İPEKBÖCEĞİ KOZASINDAN ÇIKABİLMEK (3)
‘Ahh bir bilseydik…’ diye başlayan yakınmalar boşunadır. İnsan koza örmeye alışmışsa… Hem kendine, hem de başkalarına koca örmekten bir başını kaldırıp farklı dünyalara baksa da artık çok geç… O başkaları da daha başkalarına öğretmiştir koza örmeyi… Hep birlikte oluşturdukları daracık dünyalarından bir küçük pencere açarak o farklı dünyalara arasıra bakmayı deneselerdi, hiç olmazsa…
Deneselerdi de bu deneylerden ‘değişimin’in yeni kıvılcımları çaksaydı… Bundan 75 yıl önce çakan şimşekler gibi mutlu ufuklara giden yolları aydınlatsaydı… Yazık ki yolun yarısına gelmişken, yüzyıllarının koza örme alışkanlığı depreşerek, sizi yeniden karanlık ve çıkmaz yollara sürüklemişti.
Oysa siz o çıkmaz yollarda hidayete erdiğinizi sanıyordunuz, ilimsiz ve irfansız…
Araştırmaya ve deneye dayanmayan bir uğraştan, çilesi çekilmeyen bir işten ilim ve irfan çıkmazdı. Hayat için gerekli olansa müsbet ilim ve fendi. İlim ve fennin ise kozalardan çıktığını görülmemişti.
Bu böyle gitmezdi, gitmezdi ama nasıl olacaktı? Sabahtan akşama veya akşamdan sabaha bir mucize gerçekleşsin diyen de yoktu zaten…
Üstelik kahramanlar çağı kapanmıştı. Kurtarıcılar da beklenmemeliydi… Büyük bir olasılıkla, ne bir kahraman, ne de bir kurtarıcı zuhur edecekti.

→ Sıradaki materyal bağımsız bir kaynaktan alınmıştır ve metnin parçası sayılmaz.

(** C22: on a disk with a PC partition table the lookup lists exactly the entries of type
    Linux or Linux RAID, each with its number and its little-endian start and size. *)
Theorem fdisk_table_read {F} `{Firmware F} env disk (inv : F → Prop) block
    `{!BlockDevice env disk inv block} fuel k b0 (s : pstate F) :
  block 0 = Some b0 → are_bytes b0 → 512 <= Z.of_nat (length b0) →
  desc_signature b0 ≠ MAC_DRIVER_MAGIC → byte_at b0 510 = 85 → byte_at b0 511 = 170 → inv (pfw s) →
  ∃ s', read_table env fuel disk k s = (Ok tt, s') ∧
    plist s' = rev (omap (fdisk_partition b0) [1; 2; 3; 4]) ++ plist s.
Proof. by eapply read_table_fdisk. Qed.

Definition pc_disk : list Z :=
  replicate 446 0 ++ [0; 0; 0; 0; 7; 0; 0; 0; 63; 0; 0; 0; 1; 0; 0; 0] ++
  [0; 0; 0; 0; 131; 0; 0; 0; 0; 8; 0; 0; 0; 0; 16; 0] ++ replicate 16 0 ++
  [128; 0; 0; 0; 253; 0; 0; 0; 4; 3; 2; 1; 8; 7; 6; 5] ++ [85; 170].

Lemma fdisk_table_read_witness :
  let env := PromEnv 0 0 7 0 false in
  ∃ s', read_table env 0 7 512 (disk0 pc_disk 512) = (Ok tt, s') ∧
    plist s' = [Partition 4 (Some (bs "Linux" ++ [0])) None 16909060 84281096 512 253;
                Partition 2 (Some (bs "Linux" ++ [0])) None 2048 1048576 512 131].
Proof.
  intros env.
  destruct (@fdisk_table_read image _ env 7 (holds pc_disk 512) (image_block pc_disk 512)
    (image_device env pc_disk 512 ltac:(lia)) 0 512 pc_disk (disk0 pc_disk 512)) as (s' & E & El);
    [by vm_compute|by_decision|by_decision|by vm_compute|by vm_compute|by vm_compute|by_decision|].
  exists s'. split; [exact E|rewrite El; by vm_compute].
Defined.

(** on a device with 2048-byte blocks and neither of those tables, the lookup finds
    the first block from 16 to 99 that is an ISO9660 volume descriptor and lists one
    partition 0 that starts there. *)
Theorem iso_table_read {F} `{Firmware F} env disk (inv : F → Prop) block
    `{!BlockDevice env disk inv block} fuel b0 n (s : pstate F) :
  block 0 = Some b0 → 512 <= Z.of_nat (length b0) →
  desc_signature b0 ≠ MAC_DRIVER_MAGIC → (byte_at b0 510 ≠ 85 ∨ byte_at b0 511 ≠ 170) →
  16 <= n < 100 →
  (∀ i, 16 <= i < n → ∃ b, block i = Some b ∧ 512 <= Z.of_nat (length b) ∧ ¬ iso_block b) →
  (∃ b, block n = Some b ∧ 512 <= Z.of_nat (length b) ∧ iso_block b) → inv (pfw s) →
  ∃ s', read_table env fuel disk 2048 s = (Ok tt, s') ∧
    plist s' = Partition 0 None None n 0 2048 0 :: plist s.
Proof. by eapply read_table_iso. Qed.

Definition cd : list Z := replicate (17 * 2048) 0 ++ block_of 2048 (1 :: bs "CD001").

Lemma iso_table_read_witness :
  let env := PromEnv 0 0 7 0 false in
  ∃ s', read_table env 0 7 2048 (disk0 cd 2048) = (Ok tt, s') ∧
    plist s' = [Partition 0 None None 17 0 2048 0].
Proof.
  intros env.
  destruct (@iso_table_read image _ env 7 (holds cd 2048) (image_block cd 2048)
    (image_device env cd 2048 ltac:(lia)) 0 (replicate 2048 0) 17 (disk0 cd 2048)) as (s' & E & El);
    [by vm_compute|by_decision|by vm_compute|left; by vm_compute|lia| | |by_decision|
     exists s'; split; [exact E|rewrite El; by vm_compute]].
  - intros i Hi. assert (i = 16) as -> by lia. exists (replicate 2048 0).
    split; [by vm_compute|]. split; [by vm_compute|]. by vm_compute.
  - exists (block_of 2048 (1 :: bs "CD001")). split; [by vm_compute|]. split; by vm_compute.
Defined.

(** C30: on a disk whose block 0 is an Amiga rigid disk block, the lookup follows the
    list of partition blocks to its end and lists each, numbered from 1, with the
    start and the size its cylinders give. *)
Theorem amiga_table_read {F} `{Firmware F} env disk (inv : F → Prop) block
    `{!BlockDevice env disk inv block} fuel b0 l (s : pstate F) :
  block 0 = Some b0 → are_bytes b0 → amiga_block_ok AMIGA_ID_RDB b0 →
  (byte_at b0 510 ≠ 85 ∨ byte_at b0 511 ≠ 170) →
  amiga_chain block (amiga_block b0 AMIGA_PARTITIONS) l → NoDup l.*1 →
  Forall (λ p, p / 32 <= amiga_block b0 AMIGA_RDBLIMIT / 32) l.*1 →
  (malloc (u32 (4 * (amiga_block b0 AMIGA_RDBLIMIT / 32 + 2))) (pheap s)).1 ≠ 0 →
  inv (pfw s) → (length l < fuel)%nat → Z.of_nat (length l) < INT_MAX →
  ∃ s', read_table env fuel disk 512 s = (Ok tt, s') ∧
    plist s' = rev (imap (λ i e,
      amiga_entry (u32 (amiga_block b0 AMIGA_SECT * amiga_block b0 AMIGA_HEADS)) (1 + Z.of_nat i) e.2) l)
      ++ plist s.
Proof. by eapply read_table_amiga. Qed.

(** the words of an Amiga block with their checksum in word 2 *)
Definition amiga_block_of (words : list (Z * Z)) : list Z :=
  let put := foldl (λ b w, store b (4 * w.1) (put_be32 w.2)) (replicate 512 0) ((AMIGA_LENGTH, 64) :: words) in
  store put 8 (put_be32 (u32 (- sum_words 63 put 1 (amiga_block put 0)))).

Definition amiga_disk : list Z :=
  amiga_block_of [(0, AMIGA_ID_RDB); (7, 2); (17, 16); (18, 4); (33, 40)] ++
  amiga_block_of [(0, AMIGA_ID_PART); (4, AMIGA_END); (41, 100); (42, 199)] ++
  amiga_block_of [(0, AMIGA_ID_PART); (4, 1); (41, 2); (42, 99)].

Lemma amiga_table_read_witness :
  let env := PromEnv 0 0 7 0 false in
  ∃ s', read_table env 3 7 512 (disk0 amiga_disk 512) = (Ok tt, s') ∧
    plist s' = [Partition 2 (Some (bs "Linux" ++ [0])) None 6400 6400 512 0;
                Partition 1 (Some (bs "Linux" ++ [0])) None 128 6272 512 0].
Proof.
  intros env.
  destruct (@amiga_table_read image _ env 7 (holds amiga_disk 512) (image_block amiga_disk 512)
    (image_device env amiga_disk 512 ltac:(lia)) 3 (slice amiga_disk 0 512)
    [(2, slice amiga_disk 1024 512); (1, slice amiga_disk 512 512)] (disk0 amiga_disk 512)) as (s' & E & El);
    [by vm_compute|by_decision| |left; by vm_compute| |by_decision|by_decision|by vm_compute|by_decision|
     simpl; lia|by vm_compute|exists s'; split; [exact E|rewrite El; by vm_compute]].
  - split; [by vm_compute|]. split; [by vm_compute|]. split; by vm_compute.
  - repeat match goal with |- _ ∧ _ => split end; by vm_compute.
Defined.

(** C31: whatever the blocks of the disk hold, the walk over an Amiga table ends: it
    never takes a block twice, so with fuel for the blocks the table has room for it
    returns, and it lists at most that many partitions, numbered in order. *)
Theorem amiga_walk_ends {F} `{Firmware F} env fuel disk k bpc part n (s : pstate F) :
  (32 * n < fuel)%nat →
  returns (amiga_loop env fuel disk k bpc part 1 (replicate n 0)) s
    (λ _ s', ∃ ps, plist s' = ps ++ plist s ∧
       map part_number ps = rev (map s32 (seqZ 1 (Z.of_nat (length ps)))) ∧
       (length ps <= 32 * n)%nat).
Proof.
  intros Hf. change 1 with (s32 1) at 1. eapply returns_mono.
  - apply (amiga_loop_returns env fuel disk k bpc part 1 (replicate n 0) []).
    + split; [constructor|by apply Forall_nil].
    + rewrite length_replicate. simpl. lia.
  - simpl. intros _ s' (ps & El & En & Hlen). exists ps. rewrite length_replicate in Hlen.
    split; [done|]. split; [done|lia].
Qed.

(** a table whose only partition block is linked to itself *)
Definition amiga_loop_disk : list Z :=
  replicate 512 0 ++ amiga_block_of [(0, AMIGA_ID_PART); (4, 1); (41, 2); (42, 99)].
(** in a file that starts with a hole, nothing of the hole is read *)
Example hole_unread :
  example_read (bs "/sparse") 510 4 = Some (0, [0; 0; 0; 0]) ∧
  example_read (bs "/sparse") 1022 4 = Some (4, [65; 65; 66; 66]).
Proof. split; vm_compute; reflexivity. Qed.

(** the parent of a directory kept in its inode has no name *)
Example parent_not_found : example_read (bs "/etc/../vmlinux") 0 4 = Some (FILE_ERR_NOTFOUND, []).
Proof. vm_compute. reflexivity. Qed.

(** the last leaf of a tree of extents is followed by the block of its left neighbour,
    and the number that stands for none is taken for a block *)
Example no_neighbour_is_a_block g : blklog g = 12 → bdlog g = 3 → agblklog g = 20 → agblocks g = 1048576 →
  fsb2daddr g 18446744073709551615 ≠ 0.
Proof. unfold fsb2daddr, agb2daddr. intros _ -> -> ->. vm_compute. discriminate. Qed.

(** a small attribute fork puts the root of the tree of extents outside the inode *)
Example small_fork g i : di_forkoff i = 12 → 268435455 = btroot_maxrecs g i.
Proof. unfold btroot_maxrecs. intros ->. vm_compute. reflexivity. Qed.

Gerçi ortalıkta sahte mehdiler ve hatta sahte peygamberler dolaşmıyor değildi ama bunların maskesini düşüren dinamik güçlere sahiptik çok şükür…
Dinamik güç kullanımıyla da iş bitmiş olmuyordu. Toplumsal bilincin yükselmesi, kollektif aklın işlemesi gerekiyordu ki, işte burada aydınların işlevi başlıyordu.
Çünkü, kozadan çıkabilmek için, yaşadığımız çağda, bundan başka bir yöntem henüz keşfedilmiş değildi.